Achieving sustainable, equitable and resilient societies is humankind’s challenge for the 21st century. In pursuit of this ambition, the international development community needs a shared, universal framework, within which to work more closely together. The Sustainable Development Goals (SDGs) are the obvious answer, but a number of technical, political and organisational challenges prevent development co-operation providers from using them as their common results framework. Based on seven case studies, this publication identifies two critical factors and one game changer that can help overcome those challenges. First, country leadership needs to be supported by the international community. Second, development partners need to change their set-ups in order to deliver on the SDGs.
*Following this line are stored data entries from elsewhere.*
(** The row a successful [deploy] leaves for its deployment has a container
    name that is not empty. *)
Lemma deploy_success_row (projectId : jsval) (userId : Z) (msg : string)
    (w w' : world) (n : Z) (u : string) (t : Z) :
  deploy projectId userId msg w = (Return (DeploySucceeded n u t), w') ->
  exists pid cid tc,
    param projectId = Some pid /\
    existsb (fun d => Z.eqb (id d) n) (deployments w) = false /\
    deployments w' =
      (map (retire pid n) (deployments w) ++
       [set_running cid (container_name_at projectId tc) u t
          (building_row n pid msg)])%list.
Proof.
  rewrite deploy_run.
  destruct (deploy_try _ _ _ _ _) as [[r | e] w1] eqn:T; [| discriminate].
  intros H. injection H as -> ->. revert T.
  rewrite deploy_try_run, bind_run, select_project_run.
  destruct (param projectId) as [pid |] eqn:P; [| discriminate].
  destruct (hd_error _) as [p |]; [| discriminate].
  rewrite bind_run, insert_deployment_run, P. cbn zeta.
  cbn [deployments deployments_id_seq with_ticks].
  destruct (existsb _ _) eqn:F; [discriminate |].
  rewrite bind_run, addBuildLog_run, bind_run, select_files_run, P.
  cbn [deployments files with_emitted with_ticks with_build_logs
       with_deployments with_seq].
  destruct (Nat.eqb _ 0); [discriminate |].
  intros T. apply pipeline_container in T.
  destruct T as (c & wm & tc & N & D & T).
  cbn [deployments with_emitted with_ticks with_build_logs with_deployments
       with_seq] in D.
  destruct (finish_deploy_run projectId (deployments_id_seq w) (now (ticks w)) c
              (server_name projectId None) wm) as (w2 & F2 & _ & _ & D2).
  rewrite F2, P in T. rewrite P, D in D2.
  injection T as <- <- <- <-.
  exists pid, (containerId c), tc. split; [reflexivity |]. split; [exact F |].
  rewrite D2, <- N, !map_app, (promote_old _ _ _ _ _ _ F). cbn [map].
  unfold promote at 1. cbn [id]. rewrite Z.eqb_refl.
  unfold retire at 2. cbn [id set_running].
  rewrite Z.eqb_refl. cbn [negb]. now rewrite andb_false_r.
Qed.

Lemma retire_keeps_fresh (pid n : Z) (ds : list deployment) :
  existsb (fun d => Z.eqb (id d) n) ds = false ->
  filter (fun d => Z.eqb (id d) n) (map (retire pid n) ds) = [].
Proof.
  induction ds as [| d ds IH]; [reflexivity |]. cbn [existsb map filter].
  intros F. apply orb_false_elim in F. destruct F as [Fd F].
  rewrite (IH F).
  assert (E : Z.eqb (id (retire pid n d)) n = false).
  { unfold retire. now destruct (_ && _). }
  now rewrite E.
Qed.

Lemma halt_none_running (pid n : Z) (ds : list deployment) :
  running_of pid ds = [] -> running_of pid (map (halt n) ds) = [].
Proof.
  intros E. pose proof (halt_running n pid ds) as L. rewrite E in L.
  destruct (running_of pid (map (halt n) ds)); [reflexivity |].
  cbn in L. lia.
Qed.

Lemma select_deployment_run (v : jsval) (w : world) :
  select_deployment v w =
  match param v with
  | Some did =>
      (Return (hd_error (filter (fun d => Z.eqb (id d) did) (deployments w))), w)
  | None => (Throw (JsError "invalid input syntax for type integer"), w)
  end.
Proof.
  unfold select_deployment. rewrite bind_run, sql_int_run.
  destruct (param v); reflexivity.
Qed.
Finally, by forcing governments and development partners to reset their long-term strategies and rethink their internal systems, the COVID-19 pandemic provides them with a rare opportunity to use the SDG framework collectively as a roadmap to recovery: this can be a game changer.
Achieving SDG Results in Development Co-operation
Abstract
Executive Summary
Achieving sustainable and resilient societies everywhere is humankind’s collective test for the 21st century. Development challenges have become increasingly complex, intertwined and unpredictable. The framework of the Sustainable Development Goals (SDGs) offers a shared blueprint to navigate the uncertainty and interdependence that characterise our era. And realigning development co-operation to focus fully on pursuing SDG results is a precondition to bolster its collective impact.
Focusing development co-operation on SDG results is worth the effort
Using the SDG framework in development co-operation offers many co-benefits, including the ability to navigate complex multidimensional challenges using the same language and data, building partnerships around a consensus agenda, and maximising the impact and value for money of every investment. But as of 2021, these benefits remain unrealised, as most partners have yet to reorient development co-operation towards SDG results as political, technical and organisational challenges have delayed these processes.
Accelerating the slow alignment to SDG results is possible
This series of studies suggests that a successful alignment of development co-operation to SDG results is built on three broad foundations. First, successful “SDG adopters” promote the achievement of SDG results from the top and invest in systems and management practices to support the alignment process. Second, SDG adopters respect and invest in partner country ownership, synchronising and adapting their development co-operation processes with their partner countries while supporting their own SDG transition. Finally, understanding that no country, ministry or agency can deliver on the SDGs alone, successful SDG adopters proactively partner with other country-level institutions and peers around specific SDG results. The pandemic can be used to trigger the organisational transformation that the SDGs require.
How to support a fair and sustainable recovery on the road to 2030
This report describes six strategic actions that would help development co-operation leaders, managers and policy makers manage this transition successfully. In brief:
Action 1: Promote the achievement of SDG results from the top.
Action 2: Invest in organisational transformation needed for the SDGs.
Action 3: Adapt SDG alignment strategies to each country context.
Action 4: Support countries in SDG mainstreaming efforts.
Action 5: Invest in country-led SDG data to jointly monitor progress towards the SDGs.
Action 6: Build partnerships with others around specific SDG results.